Cats are a lot easier. They can produce a foul stink [see Part IV for litter box tips], but for the most part the cats themselves are very clean. They spend approximately 10% of their waking hours grooming themselves. Same advice above is relevant for your feline companions, though: If there is a bad odor coming from their fur, ears, or mouth, or if the cat suddenly stops grooming herself, talk to your vet. These are signs something could be wrong. I have only a few tips to keep your cat smelling fresh and clean.
- Bathe your cat. I don't bathe Lola in water. If I had planned to bathe her as an adult, I should have started bathing her as a kitten. I value my skin's integrity, and so I cannot bathe Lola. To be fair, she does a very good job of grooming herself, and she has short hair, so there is no matting or hairball concerns. The occasional waterless bath with Earthbath Grooming Foam for Cats ($6) seems to be enough to keep her smelling like, well, nothing.

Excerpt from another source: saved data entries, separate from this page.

(* ===== verification/Client.v ===== *)
(** * The whole client as a state machine over its events

    The client's state is spread over module-level variables of
    frontend.js: the two stores (lines 26-27), the DOM rows and form,
    [keys] (175), [playerInputs] (194), [sequenceNumber] (197) and the
    socket.  Three independent sources run callbacks on it, one at a
    time: socket messages ([updatePlayers], [updateProjectiles]), the
    display refresh ([animate]), the 15 ms interval, and the DOM events
    (keyboard, form submit).  [client_step] runs one callback on a
    [client]; an uncaught exception ends that callback only, so the
    state it leaves behind is the next state either way ([reachable]).

    Projectile snapshots arrive as JSON ([RawPayload.raw]: a [velocity]
    may be missing, and the handler then throws midway).  Player
    snapshots are those whose ids and usernames carry no markup
    ([event_markup_free]): on them the plain rows of [Scoreboard] are
    the DOM's (C23); a username with markup is parsed as HTML and
    forges or nests rows (C24), which the row model does not follow, so
    [reachable] takes only those player snapshots.

    The section variables are the socket id the server assigned and the
    canvas [Page.setup] built; both are fixed for a connection. *)

From S2P Require Import Prelude JsObject Entities Reconcile InputSequencer Scoreboard Markup Players Projectiles RawPayload Interpolation Page.
Import Prediction Inputs Labels UpdatePlayers UpdateProjectiles RawProjectiles Render Page.

Module Client.

Record client : Type := mk_client {
players : jsobj Player.t;
labels : list row;
form_shown : bool;
projectiles : jsobj Projectile.t;
key_flags : key_state;
inputs : list input;
counter : Z;
sent : list message;
loop : frame_loop
}.

Inductive event : Type :=
| UpdatePlayersMsg (backEndPlayers : jsobj BackEndPlayer.t)
| UpdateProjectilesMsg (backEndProjectiles : jsobj raw)
| AnimationFrame
| IntervalTick
| KeyDownEvent (code : string)
| KeyUpEvent (code : string)
| SubmitUsername (username : string).

(** The page when the script has run: nothing known, the form shown,
    and the first frame requested by the call [animate()] of line 172. *)
Definition init : client := mk_client [] [] true [] no_keys [] 0 [] init_loop.

Definition to_view (c : client) : view :=
mk_view (players c) (labels c) (form_shown c) (inputs c).

Definition with_view (v : view) (c : client) : client :=
mk_client (frontEndPlayers v) (playerLabels v) (form_visible v) (projectiles c)
  (key_flags c) (UpdatePlayers.playerInputs v) (counter c) (sent c) (loop c).

Definition to_seq (c : client) : sequencer :=
mk_seq (key_flags c) (inputs c) (counter c) (sent c).

Definition with_seq (q : sequencer) (c : client) : client :=
mk_client (players c) (labels c) (form_shown c) (projectiles c)
  (keys q) (Inputs.playerInputs q) (seq_counter q) (outbox q) (loop c).

Definition with_projectiles (p : jsobj Projectile.t) (c : client) : client :=
mk_client (players c) (labels c) (form_shown c) p (key_flags c) (inputs c) (counter c) (sent c) (loop c).

(** The events the row model is exact on: player snapshots whose ids
  and usernames carry no markup. *)
Definition event_markup_free (e : event) : bool :=
match e with
| UpdatePlayersMsg bps => Markup.snapshot_markup_free bps
| _ => true
end.

(** Projectile snapshots whose every entry has its [velocity]. *)
Definition event_wellformed (e : event) : Prop :=
match e with
| UpdateProjectilesMsg rjs => Forall wellformed rjs
| _ => True
end.

(** Every event but a player snapshot. *)
Definition no_snapshot (e : event) : bool :=
match e with
| UpdatePlayersMsg _ => false
| _ => true
end.

(** A trace on the page of the player "me": join, appear in a snapshot,
  hold W during one tick, vanish from the next snapshot, let one frame
  render, release W. *)
Definition stuck_trace : list event :=
[SubmitUsername "u";
 UpdatePlayersMsg [("me", BackEndPlayer.mk 100 100 "red" "u" 0 0)];
 KeyDownEvent "KeyW";
 IntervalTick;
 UpdatePlayersMsg [];
 AnimationFrame;
 KeyUpEvent "KeyW"].

(** The page of a display with pixel ratio 1. *)
Definition page1 : canvas := setup (Some 1).

Section Step.
Variable sid : string.
Variable cv : canvas.

(** One callback. *)
Definition client_step (c : client) (e : event) : outcome client :=
match e with
| UpdatePlayersMsg bps => omap (fun v => with_view v c) (updatePlayers sid bps (to_view c))
| UpdateProjectilesMsg rjs =>
  omap (fun p => with_projectiles p c) (updateProjectiles_raw (players c) rjs (projectiles c))
| AnimationFrame =>
  (** The queued [animate] runs: it re-requests (line 149), then draws. *)
  match fire_frame (loop c) with
  | Some l =>
      Normal (mk_client (animate_ops cv (players c) (projectiles c)).1 (labels c) (form_shown c)
                (projectiles c) (key_flags c) (inputs c) (counter c) (sent c) l)
  | None => Normal c
  end
| IntervalTick => Normal (with_seq (tick (to_seq c)) c)
| KeyDownEvent code =>
  Normal (mk_client (players c) (labels c) (form_shown c) (projectiles c)
            (on_keydown (players c) sid code (key_flags c)) (inputs c) (counter c) (sent c) (loop c))
| KeyUpEvent code =>
  Normal (mk_client (players c) (labels c) (form_shown c) (projectiles c)
            (on_keyup (players c) sid code (key_flags c)) (inputs c) (counter c) (sent c) (loop c))
| SubmitUsername u =>
  (** Lines 273-282: hide the form, emit [initGame] with the canvas size. *)
  Normal (mk_client (players c) (labels c) false (projectiles c) (key_flags c)
            (inputs c) (counter c)
            (sent c ++ [InitGame (width cv) (height cv) (ctx_scale cv) u]) (loop c))
end.

Inductive reachable : client -> Prop :=
| reach_init : reachable init
| reach_step c e : event_markup_free e = true -> reachable c -> reachable (final_state (client_step c e)).

(** Running a sequence of events from a state, and from the initial page. *)
Definition run_from (c : client) (es : list event) : client :=
fold_left (fun c e => final_state (client_step c e)) es c.

Definition run (es : list event) : client := run_from init es.

(** The client invariant: the player store and the rows agree, the
projectile store has no duplicate id, the input log is strictly
increasing and bounded by the counter, and every row's [data-score]
is an integer literal, the render loop is armed (the queued frame
callback is the one [animationId] holds), and every stored id can be
written into a selector verbatim. *)
Definition client_inv (c : client) : Prop :=
view_inv (to_view c) /\ js_wf (projectiles c) /\ seq_inv (to_seq c) /\ rows_typed (labels c) /\
loop_armed (loop c) /\ keys_markup_free (to_view c).

(** ** Lemmas *)

Lemma run_reachable es : forallb event_markup_free es = true -> reachable (run es).
Proof.
unfold run. cut (forall c, reachable c -> forallb event_markup_free es = true ->
  reachable (run_from c es)); [intros H; apply H, reach_init|].
induction es as [|e es IH]; intros c Hc Hes; simpl in *; [done|].
apply andb_prop in Hes as [He Hes]. apply IH; [by constructor|done].
Qed.

(** A step other than a player snapshot keeps the store's keys. *)
Lemma no_snapshot_keys c e :
no_snapshot e = true -> js_keys (players (final_state (client_step c e))) = js_keys (players c).
Proof.
intros He. destruct e; cbn [client_step]; try discriminate He; try reflexivity.
- by rewrite final_state_omap.
- case_match; simpl; [apply animate_players_keys|done].
Qed.

Lemma seq_inv_suffix k pre l n o :
seq_inv (mk_seq k (pre ++ l) n o) -> seq_inv (mk_seq k l n o).
Proof.
intros [Hs Hf]. split; simpl in *.
- by apply log_sorted_suffix in Hs.
- by apply Forall_app in Hf as [_ ?].
Qed.

Lemma updatePlayers_step_inv c bps :
client_inv c -> Markup.snapshot_markup_free bps = true ->
exists v, updatePlayers sid bps (to_view c) = Normal v /\ client_inv (with_view v c).
Proof.
intros (Hv & Hp & Hs & Ht & Hl & _) Hb.
destruct (updatePlayers_normal sid bps (to_view c) Hv) as (v & Hrun & Hv' & Hk).
pose proof (updatePlayers_typed sid bps (to_view c) Ht) as Ht'. rewrite Hrun in Ht'.
exists v. split; [done|]. split_and!; [by destruct v|done| |by destruct v|done|].
2: { destruct v. by apply (keys_markup_free_snapshot bps). }
destruct (updatePlayers_inputs_shrink _ _ _ _ Hrun) as [pre Hpre].
unfold to_seq. simpl. simpl in Hpre. unfold to_seq in Hs. rewrite Hpre in Hs.
by eapply seq_inv_suffix.
Qed.

(** ** Properties *)

(** Rule induction on [reachable]. *)
Lemma reachable_client_inv c : reachable c -> client_inv c.
Proof.
induction 1 as [|c e Hfree Hr IH].
- split_and!; [split; [constructor|done]|constructor|split; [constructor|constructor]|constructor| |done].
  by apply request_frame_armed.
- destruct e as [bps|rjs| | |code|code|u]; simpl.
+ destruct (updatePlayers_step_inv c bps IH Hfree) as (v & -> & Hv). exact Hv.
+ rewrite final_state_omap. destruct IH as (Hv & Hp & Hs & Ht & Hl & Hk).
  split_and!; try done. by apply updateProjectiles_raw_wf.
+ destruct (fire_frame (loop c)) as [l|] eqn:Hf; [|exact IH].
  destruct IH as ([Hw Hperm] & Hp & Hs & Ht & Hl & Hk). split_and!; try done.
  * split; unfold to_view, js_wf in *; simpl in *; rewrite animate_players_keys; done.
  * by apply (fire_frame_armed (loop c)).
  * unfold keys_markup_free, to_view in *. simpl. by rewrite animate_players_keys.
+ destruct IH as (Hv & Hp & Hs & Ht & Hl & Hk). split_and!; try done.
  by apply (tick_inv (to_seq c)) in Hs.
+ destruct IH as (Hv & Hp & Hs & Ht & Hl & Hk). by split_and!.
+ destruct IH as (Hv & Hp & Hs & Ht & Hl & Hk). by split_and!.
+ destruct IH as (Hv & Hp & Hs & Ht & Hl & Hk). by split_and!.
Qed.

(** One step other than a player snapshot, with the local player absent:
  the key flags do not change and the player stays absent. *)
Lemma absent_step_keys c e :
no_snapshot e = true -> js_has sid (players c) = false ->
key_flags (final_state (client_step c e)) = key_flags c /\
js_has sid (players (final_state (client_step c e))) = false.
Proof.
intros He Ha. split.
- destruct e; cbn [client_step] in *; try discriminate He; rewrite ?final_state_omap; try reflexivity.
  + by case_match.
  + apply tick_keys.
  + unfold on_keydown. by rewrite Ha.
  + unfold on_keyup. by rewrite Ha.
- apply not_true_iff_false. rewrite js_has_spec, no_snapshot_keys, <- js_has_spec by done.
  by rewrite Ha.
Qed.

(** C17: every reachable state satisfies the client invariant (rule
induction on [reachable]): the stores and rows agree, the input log is
ordered and bounded, the rows are typed, every stored id is
selector-safe, and an [animate] callback is always queued under the
handle [animationId] holds; no event of the client cancels the render
loop. *)
Theorem reachable_inv c : reachable c -> client_inv c.
Proof. apply reachable_client_inv. Qed.

(** C18: from a reachable state no callback throws on a player snapshot
without markup or a projectile snapshot whose entries all have their
[velocity]: the [querySelector] lookups of [updatePlayers] always find
their row, and line 45 always finds a velocity. *)
Theorem reachable_no_exception c e :
reachable c -> event_markup_free e = true -> event_wellformed e ->
exists c', client_step c e = Normal c'.
Proof.
intros Hr Hfree Hwf. apply reachable_client_inv in Hr.
destruct e as [bps|rjs| | |code|code|u]; simpl in *; try case_match; try by eexists.
- destruct (updatePlayers_step_inv c bps Hr Hfree) as (v & -> & _). by eexists.
- rewrite updateProjectiles_raw_wellformed by done. by eexists.
Qed.

(** C20: in every reachable state, a snapshot entry without markup for
    a known player does not throw and leaves the scoreboard in
    descending score order: the rows' [data-score] stay integer
    literals (the client invariant), so the sort of lines 86-105
    compares real numbers.  The rows of new players are appended
    unsorted (C14). *)
Theorem reachable_refresh_sorted c id bp :
  reachable c -> Markup.markup_free id = true -> Markup.plain (BackEndPlayer.username bp) = true ->
  js_has id (players c) = true ->
  exists v, upsert_player sid (id, bp) (to_view c) = Normal v /\ rows_sorted (playerLabels v).
Proof.
  intros Hr _ _ Hh. destruct (reachable_client_inv c Hr) as (Hv & _ & _ & Ht & _).
  destruct (upsert_player_step sid id bp (to_view c) Hv) as (v & Hs & _ & _).
  exists v. split; [done|]. by apply (upsert_known_sorts sid id bp (to_view c)).
Qed.

(** C19: once the local player is gone, no event but a player snapshot
  that brings it back changes the key flags: both key listeners return
  early, so a key held when the player was removed stays held, and
  every tick keeps logging and sending inputs for it (C5). *)
Theorem stuck_keys_frozen c es :
  js_has sid (players c) = false -> forallb no_snapshot es = true ->
  key_flags (run_from c es) = key_flags c /\ js_has sid (players (run_from c es)) = false.
Proof.
  revert c. induction es as [|e es IH]; intros c Ha Hes; simpl in *; [done|].
  apply andb_prop in Hes as [He Hes].
  destruct (absent_step_keys c e He Ha) as [Hk Ha'].
  destruct (IH _ Ha' Hes) as [Hk' Ha'']. split; [congruence|done].
Qed.
End Step.

Lemma reachable_no_exception_witness :
reachable "me" page1 (run "me" page1 stuck_trace) /\ event_markup_free (UpdatePlayersMsg []) = true /\
event_wellformed (UpdatePlayersMsg []) /\
exists c', client_step "me" page1 (run "me" page1 stuck_trace) (UpdatePlayersMsg []) = Normal c'.
Proof.
assert (Hr : reachable "me" page1 (run "me" page1 stuck_trace)) by (apply run_reachable; reflexivity).
split; [exact Hr|]. split; [reflexivity|]. split; [exact I|].
apply (reachable_no_exception "me" page1); [exact Hr|reflexivity|exact I].
Defined.

Lemma reachable_inv_witness :
reachable "me" page1 (run "me" page1 stuck_trace) /\ client_inv (run "me" page1 stuck_trace).
Proof.
assert (Hr : reachable "me" page1 (run "me" page1 stuck_trace)) by (apply run_reachable; reflexivity).
split; [exact Hr|]. apply (reachable_inv "me" page1). exact Hr.
Defined.

Lemma reachable_refresh_sorted_witness :
  reachable "me" page1 (run "me" page1 (firstn 2 stuck_trace)) /\
  Markup.markup_free "me" = true /\ Markup.plain (BackEndPlayer.username (BackEndPlayer.mk 90 100 "red" "u" 4 0)) = true /\
  js_has "me" (players (run "me" page1 (firstn 2 stuck_trace))) = true /\
  exists v, upsert_player "me" ("me", BackEndPlayer.mk 90 100 "red" "u" 4 0)
      (to_view (run "me" page1 (firstn 2 stuck_trace))) = Normal v /\
    rows_sorted (playerLabels v).
Proof.
  assert (Hr : reachable "me" page1 (run "me" page1 (firstn 2 stuck_trace))) by (apply run_reachable; reflexivity).
  split; [exact Hr|]. do 3 (split; [reflexivity|]).
  apply (reachable_refresh_sorted "me" page1); [exact Hr|reflexivity..].
Defined.

(** After the local player vanished with W held (the first five events
    of [stuck_trace]), a frame, the release of W and a tick leave W held. *)
Lemma stuck_keys_frozen_witness :
  js_has "me" (players (run "me" page1 (firstn 5 stuck_trace))) = false /\
  forallb no_snapshot [AnimationFrame; KeyUpEvent "KeyW"; IntervalTick] = true /\
  w (key_flags (run "me" page1 (firstn 5 stuck_trace))) = true /\
  (key_flags (run_from "me" page1 (run "me" page1 (firstn 5 stuck_trace))
                [AnimationFrame; KeyUpEvent "KeyW"; IntervalTick]) =
     key_flags (run "me" page1 (firstn 5 stuck_trace)) /\
   js_has "me" (players (run_from "me" page1 (run "me" page1 (firstn 5 stuck_trace))
                [AnimationFrame; KeyUpEvent "KeyW"; IntervalTick])) = false).
Proof.
  assert (Ha : js_has "me" (players (run "me" page1 (firstn 5 stuck_trace))) = false) by (vm_compute; reflexivity).
  split; [exact Ha|]. split; [reflexivity|]. split; [vm_compute; reflexivity|].
  apply (stuck_keys_frozen "me" page1); [exact Ha|reflexivity].
Defined.

End Client.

- Brush your cat. Lola takes care of most of her own grooming needs, but I supplement her efforts with The Furminator ($32). Brushing your cat prevents excessive shedding and helps remove dander. The Furminator is nice because it takes out the loose undercoat. Lola rolls around and meows while I brush her -- I imagine it must feel like a back scratch.
- Brush your cat's teeth. This advice is hypocritical because I am unable to brush my cat's teeth. If you've met Lola, you will understand. I give her tartar control treats, but she has icky teeth. At the tender young age of 7 years, had four teeth removed. Apparently orange tabbies are notorious for bad teeth, but if I could go back in time, I would tell twenty-one year old me to brush my new kitten Lola's teeth so that she would get used to it. But for now I'm just going to tell you instead.
So with that, I conclude the Definitive (Over)budget Pet Guide to De-stinking Your House and Home and wish you the merriest, least stinky holiday season yet.